Il se tourna pour me regarder puis grommela : « Tiens, facile à dire, pour toi. » Puis il fit démarrer son vieux taxi et sortit en marche arrière de l’allée de Seipolt.
Durant le trajet de retour au Boudayin, j’appelai le numéro du lieutenant Okking. Je lui parlai de Seipolt et du message de Nikki. Il ne parut pas très intéressé. « Seipolt n’est rien, me dit-il. C’est un riche rien du tout débarqué de la Neu-Deutschland réunifiée.
— Nikki était morte de trouille, Okking.
— Elle vous a probablement menti, à vous comme aux autres, dans ces lettres. Elle a menti sur sa destination véritable, pour quelque raison. Puis ça n’a pas marché comme elle l’avait prévu, alors elle a essayé de vous contacter. Celui avec qui elle s’était enfuie, quel qu’il soit, ne l’a pas laissée terminer. » Je l’entendis presque hausser les épaules. « Elle n’a pas fait quelque chose de très futé, Marîd. Probable qu’elle a déjà dû en baver à cause de ça, parce que Seipolt n’y est pour rien.
— Seipolt est peut-être un rien du tout, observai-je, amèrement, mais il ment fort bien sous la contrainte. Avez-vous découvert quelque chose au sujet du meurtre de Devi ? Un rapport quelconque avec l’assassinat de Tamiko ?
— Il n’y a probablement aucun rapport, mon vieux, quelle que soit votre envie qu’il y en ait, à vous et à vos collègues truands. Les Sœurs Veuves noires font partie de ces gens qui se font assassiner, point final.

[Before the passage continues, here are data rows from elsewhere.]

(* ===== verification/PropBuiltins.v ===== *)
(** * The built-in functions on properties (property.c), the ownership quota
    (quota.c) and the server options (get_server_option of server.c)

    A built-in function takes the arguments that its prototype describes, the
    programmer and the database; the result is the package and, for those that
    may change it, the database.  [None] is a panic or a wild access. *)

From S2P Require Import Prelude Utf CString Values Streams Functions Lists Db Links Hierarchy Attributes Words Preps Verbs Properties PropView PropChange ChangeParent Objects Database Authority ListBuiltins.

(** ** Definitions *)

(** The result of the functions that change the database and return nothing. *)
Definition finish_pack (d : db) (e : option error) : db * package :=
  (d, match e with None => no_var_pack | Some e => make_error_pack e end).

(** [add_to_list]: the next element of a list being filled. *)
Definition add_name (data : option arr * Z) (prop_name : bytes) : (option arr * Z) * bool :=
  let i := snd data + 1 in
  ((a ← fst data; awrite a i (VStr prop_name), i), false).

Definition bf_properties (arglist : list Var) (progr : Z) (d : db) : option package :=
  match arglist with
  | [VObj oid] =>
      if negb (valid d oid) then Some (make_error_pack E_INVARG)
      else
        allows ← db_object_allows d oid progr FLAG_READ;
        if negb allows then Some (make_error_pack E_PERM)
        else
          n ← db_count_propdefs d oid;
          r ← new_list n;
          '((a, _), _) ← db_for_all_propdefs d oid add_name (Some r, 0);
          a ← a; l ← finish a; Some (make_var_pack (VList l))
  | _ => None
  end.

Definition is_built_in (h : db_prop_handle) : bool := negb (bool_decide (built_in h = BP_NONE)).

(** The letters of a set of flags. *)
Definition letters (flags : Z) (t : list (Z * Z)) : bytes :=
  t ≫= fun p => if negb (Z.land flags (fst p) =? 0) then [snd p] else [].
Definition prop_letters : list (Z * Z) := [(PF_READ, 114); (PF_WRITE, 119); (PF_CHOWN, 99)].

Definition bf_prop_info (arglist : list Var) (progr : Z) (d : db) : option package :=
  match arglist with
  | [VObj oid; VStr pname] =>
      if negb (valid d oid) then Some (make_error_pack E_INVARG)
      else
        '(h, _) ← db_find_property d oid pname false;
        if is_null h || is_built_in h then Some (make_error_pack E_PROPNF)
        else
          allows ← db_property_allows d h progr PF_READ;
          if negb allows then Some (make_error_pack E_PERM)
          else
            owner ← db_property_owner d h;
            flags ← db_property_flags d h;
            Some (make_var_pack (VList [VObj owner; VStr (letters flags prop_letters)]))
  | _ => None
  end.

(** The flags that a string of letters in either case stands for. *)
Fixpoint parse_letters (s : bytes) (t : list (Z * Z)) (flags : Z) : option Z :=
  match s with
  | [] => Some flags
  | c :: s =>
      match find (fun p => (c =? snd p) || (c =? snd p - 32)) t with
      | Some p => parse_letters s t (Z.lor flags (fst p))
      | None => None
      end
  end.

(** The owner, the flags and the new name, if there is one. *)
Definition validate_prop_info (d : db) (v : Var) : error + Z * Z * option bytes :=
  let check owner perms name :=
    if negb (valid d owner) then inl E_INVARG
    else match parse_letters perms prop_letters 0 with
         | None => inl E_INVARG
         | Some flags => inr (owner, flags, name)
         end in
  match v with
  | VList [VObj owner; VStr perms] => check owner perms None
  | VList [VObj owner; VStr perms; VStr name] => check owner perms (Some name)
  | _ => inl E_TYPE
  end.

(** The database, and the error if there is one. *)
Definition set_prop_info (oid : Z) (pname : bytes) (info : Var) (progr : Z) (d : db) : option (db * option error) :=
  match (if negb (valid d oid) then inl E_INVARG else validate_prop_info d info) with
  | inl e => Some (d, Some e)
  | inr (new_owner, new_flags, new_name) =>
      '(h, _) ← db_find_property d oid pname false;
      if is_null h || is_built_in h then Some (d, Some E_PROPNF)
      else
        allows ← db_property_allows d h progr PF_WRITE;
        owner ← db_property_owner d h;
        if negb allows || (negb (is_wizard d progr) && negb (owner =? new_owner)) then Some (d, Some E_PERM)
        else
          r ← match new_name with
              | Some new_name =>
                  '(d, b) ← db_rename_propdef d oid pname new_name;
                  if negb b then Some (d, None)
                  else '(h, _) ← db_find_property d oid new_name false; Some (d, Some h)
              | None => Some (d, Some h)
              end;
          match r with
          | (d, None) => Some (d, Some E_INVARG)
          | (d, Some h) =>
              d ← db_set_property_owner d h new_owner;
              d ← db_set_property_flags d h new_flags;
              Some (d, None)
          end
  end.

Ce qu’elles cherchent, elles le trouvent. Simple coïncidence que ces deux-là se soient fait oblitérer presque en même temps.
— Quel genre d’indices avez-vous découvert chez Devi ? »
Bref silence. « Diable, Audran, tout d’un coup je me trouve un nouveau partenaire ? Mais pour qui vous prenez-vous, bordel de merde ? Qu’est-ce qui vous prend de m’interroger ? Comme si vous ne saviez pas que je ne peux pas discuter d’enquête policière avec vous, comme ça, même si je le voulais, ce qui n’est certainement pas le cas. Foutez le camp, Marîd. Vous portez la poisse. » Puis il coupa la communication.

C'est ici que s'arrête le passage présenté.